The potted histories of these works (and Lolita, Bridehead RevisitedAnimal FarmOn the RoadThe Tale of Peter Rabbit, etc. etc.; there is a lovely variety) is done extremely well. Nothing would astound a fan of each individual work, but having details together, concisely and well-managed, is a treat. And then we get to hear how Gekoski spent time with Graham Greene, was indirectly mentioned in the fatwa against Salman Rushdie, ordered a limit edition of a book and bought all of them, and so on. There is a personal angle that is unique to Gekoski’s perspective.

And that perspective is certainly unusual. I bemoaned, in Old Friends, Rare Books, that they prized books for their monetary value over the content; it didn’t sit well with a bibliophile like myself who cares little for condition or edition. And Gekoski is fighting this in himself, in seems. Early on, he says almost exactly that:

I knew very little about first editions at the time, and if you had told me I would spend a good part of my adult life dealing with them, I would have been astonished and horrified. Who cared about what edition you read? It was content that mattered.

And, later, when discussing why books must be pristine to be worth a lot of money, he writes:

All I ask, in the gleaming light of such perfection, is: why?
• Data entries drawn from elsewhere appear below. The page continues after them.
(* ===== verification/Broker.v ===== *)
(** * Broker: the Majordomo broker (src/majordomo/broker.go)

    The broker keeps, under one mutex, a map of registered workers and a map
    of services, each with its pending requests and its lists of available
    and busy workers. Workers are shared by pointer between the map and the
    lists, so they live in a heap; services are reached through their map
    only and never removed, so a service is its name.

    The handlers run one at a time, as the mutex makes them. [time.Now()]
    reads an arbitrary clock, one tick per call; the ROUTER socket is an
    arbitrary function of the history of sends that says which send fails.
    Log lines are not modelled, except where the code that prepares them can
    panic or create a service ([LogInfo]). *)

From Stdlib Require Import Strings.Byte ZArith Lia.
From stdpp Require Import base strings numbers gmap list.
From S2P Require Import Prelude Zmtp Mdp.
With antique furniture we value the effects of time on the surface of an object, and call it patina; with paintings, we howl when inept restorers reproduce the way an oil painting would have looked on the day it was painted. The criterion that an object be in perfect, original condition is usually reserved for the collecting of piffling doo-dahs – of stamps, teddy bears, or dinky toys. But books? Books?

How did this happen? And for what reason? What, as an analyst might inquire, is the pathology behind it? because this ludicrous insistence on perfect condition strikes one more as a symptom than a rational goal.

He doesn’t have any answers. He is not a renegade in the book industry – at least not in this way. The nearest he gets in these laments, and pointing out that children’s literature that does well in the rare books world now must never have been appreciated properly by its intended audience.

So, yes, I didn’t much care when he listed how much various books had sold for at different points in his career – not least because (a) it’s at least ten years ago, and will all have changed, and (b) each time the amount was given in dollars in brackets, which got tedious. (Somehow the editors were able to do those exchanges, but didn’t bother removing various references to Tolkien’s Gown in the introduction.) (Did I mention it had a different title?) (Yes, of course I did.)

Basically, it would be difficult to find a book about books that I didn’t like a lot. Throw in humour and a focus on the 20th century, and I’m sold. It was also a perfect book to read on the aeroplane, because I could read it in bursts of concentration between bad films (Horrible Bosses 2 is fabs, guys) and being given endless tiny cups of water.

This review ended weirdly. Sure, ok. YAY BOOKS!